Cash or cash equivalents such as free dinners, movie tickets, or debit cards are not allowed. Again, no dollar limit was specified in the regulations, but the item or service must meet three criteria:

  • It must be unlikely to interfere with or skew clinical decision-making,

  • It must be unlikely to increase cost to federal health care programs or beneficiaries through either overuse or inappropriate use,

  • It may not raise patient safety or quality of care concerns.

Items or services that promote access to healthy living, such as vacuum cleaners, air conditioner units, mattress covers, or food vouchers would not qualify under this exception.

Examples of goods and services that would qualify include the following:

  • A blood pressure monitoring device,

  • The purchase code for a smart phone app,

  • Fees for participation in groups for smoking cessation, nutritional counseling, or disease-specific support,

  • A web-based food and activity tracker for patients with diabetes,

  • Child care for patients attending an educational program or appointment,

  • A device that dispenses medications at a certain time,

  • Parking fees.

Free educational materials are not covered by the exception but are not prohibited either because the OIG does not consider them to be “remuneration.”

FINANCIAL NEED EXCEPTION

A broader exception covers items or services given to patients with financial need. To qualify, several conditions must be met:

  • The items or services given to patients are not advertised,

  • They are not tied to the provision of other items or services reimbursed by Medicare or state health care programs,

  • They are “reasonably connected” to the patient’s medical care,

  • The patient must be in financial need.

For an item or service to be “reasonably connected” to the patient’s medical care, it must relate to the treatment and management of an illness or injury, preserve the patient’s health, or reflect services offered by a medical, dental, pharmacy, nursing, or allied health professional. The latter condition appears to be fairly broad.

For example, the regulations say you could offer incentives like a stroller or school supplies to patients who attend necessary preventive care appointments or give out infant car seats to help improve patient safety. Although toys typically are not connected to patient care, you could provide them to children with developmental delays or those recovering from certain illnesses or injuries that require therapy for fine motor skills. Distributing backpacks, on the other hand, would not be permissible because regulators do not consider them connected to medical care.

Incentives should generally not be disproportionally expensive compared to the value of the medical service. For instance, paying for a patient’s long-term meal plan, giving sports equipment to a child who needs exercise, or providing sporting event tickets or a spa gift card to a patient with anxiety or depression would not be protected. Giving compression stockings to a patient with diabetes, paying for meal deliveries for a limited time to a patient recently discharged following a debilitating procedure, or providing a free disease management program would qualify.

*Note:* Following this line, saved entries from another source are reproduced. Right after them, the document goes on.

Lemma expanduser_home_shape (w : World) :
  expanduser w "~" = "/"
  ∨ (expanduser w "~" ≠ "" ∧ Py.endswith (expanduser w "~") "/" = false).
Proof.
  rewrite expanduser_home. destruct (userhome w) as [h|]; [|by right].
  destruct (String.eqb_spec (Py.rstrip_sep h) ""); [by left|right].
  split; [done|]. apply rstrip_sep_no_trailing_sep.
Qed.

Lemma os_path_join_home (w : World) filepath :
  os_path_join (expanduser w "~") filepath =
  if Py.startswith filepath "/" then filepath
  else if String.eqb (expanduser w "~") "/" then "/" +:+ filepath
  else expanduser w "~" +:+ "/" +:+ filepath.
Proof.
  unfold os_path_join. destruct (Py.startswith filepath "/"); [done|].
  destruct (expanduser_home_shape w) as [-> | [Hne Hend]]; [done|].
  apply String.eqb_neq in Hne. rewrite Hne, Hend. cbn [orb].
  destruct (String.eqb_spec (expanduser w "~") "/") as [E|]; [|done].
  rewrite E in Hend. done.
Qed.

Lemma prefix_empty s : String.prefix "" s = true.
Proof. by destruct s. Qed.

Lemma startswith_app a b c :
  a ≠ "" → Py.startswith (a +:+ b) (String c "") = Py.startswith a (String c "").
Proof.
  destruct a as [|x a]; [done|]. intros _. unfold Py.startswith. simpl.
  destruct (ascii_dec c x); [|done].
  by rewrite !prefix_empty.
Qed.

Lemma startswith_self_app a b : Py.startswith (a +:+ b) a = true.
Proof.
  unfold Py.startswith. induction a as [|x a IH]; simpl; [apply prefix_empty|].
  by destruct (ascii_dec x x).
Qed.

Lemma startswith_self a : Py.startswith a a = true.
Proof. rewrite <- (app_empty_r a) at 1. apply startswith_self_app. Qed.

End JoinFacts.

None of these protections are available unless the patient has financial need. You must determine need through an individualized assessment, made in good faith on a case-by-case basis. No specific documentation is required, but regulators do expect that you have an established, uniformly applied policy. You cannot rely only on the patient’s claim of financial need, and you must independently establish and document it, although regulators have not specified how.

CONCLUSION

The regulations surrounding health care inducements are far more liberal than they used to be. Physicians have several opportunities in addition to the nominal value exception. Still, whether an inducement is permitted depends on context, facts, and circumstances. When you offer a free item or service, that decision should be based on clearly articulated policies, including who has the authority to determine if the gift is permissible. Legal counsel can assist with developing and implementing these policies.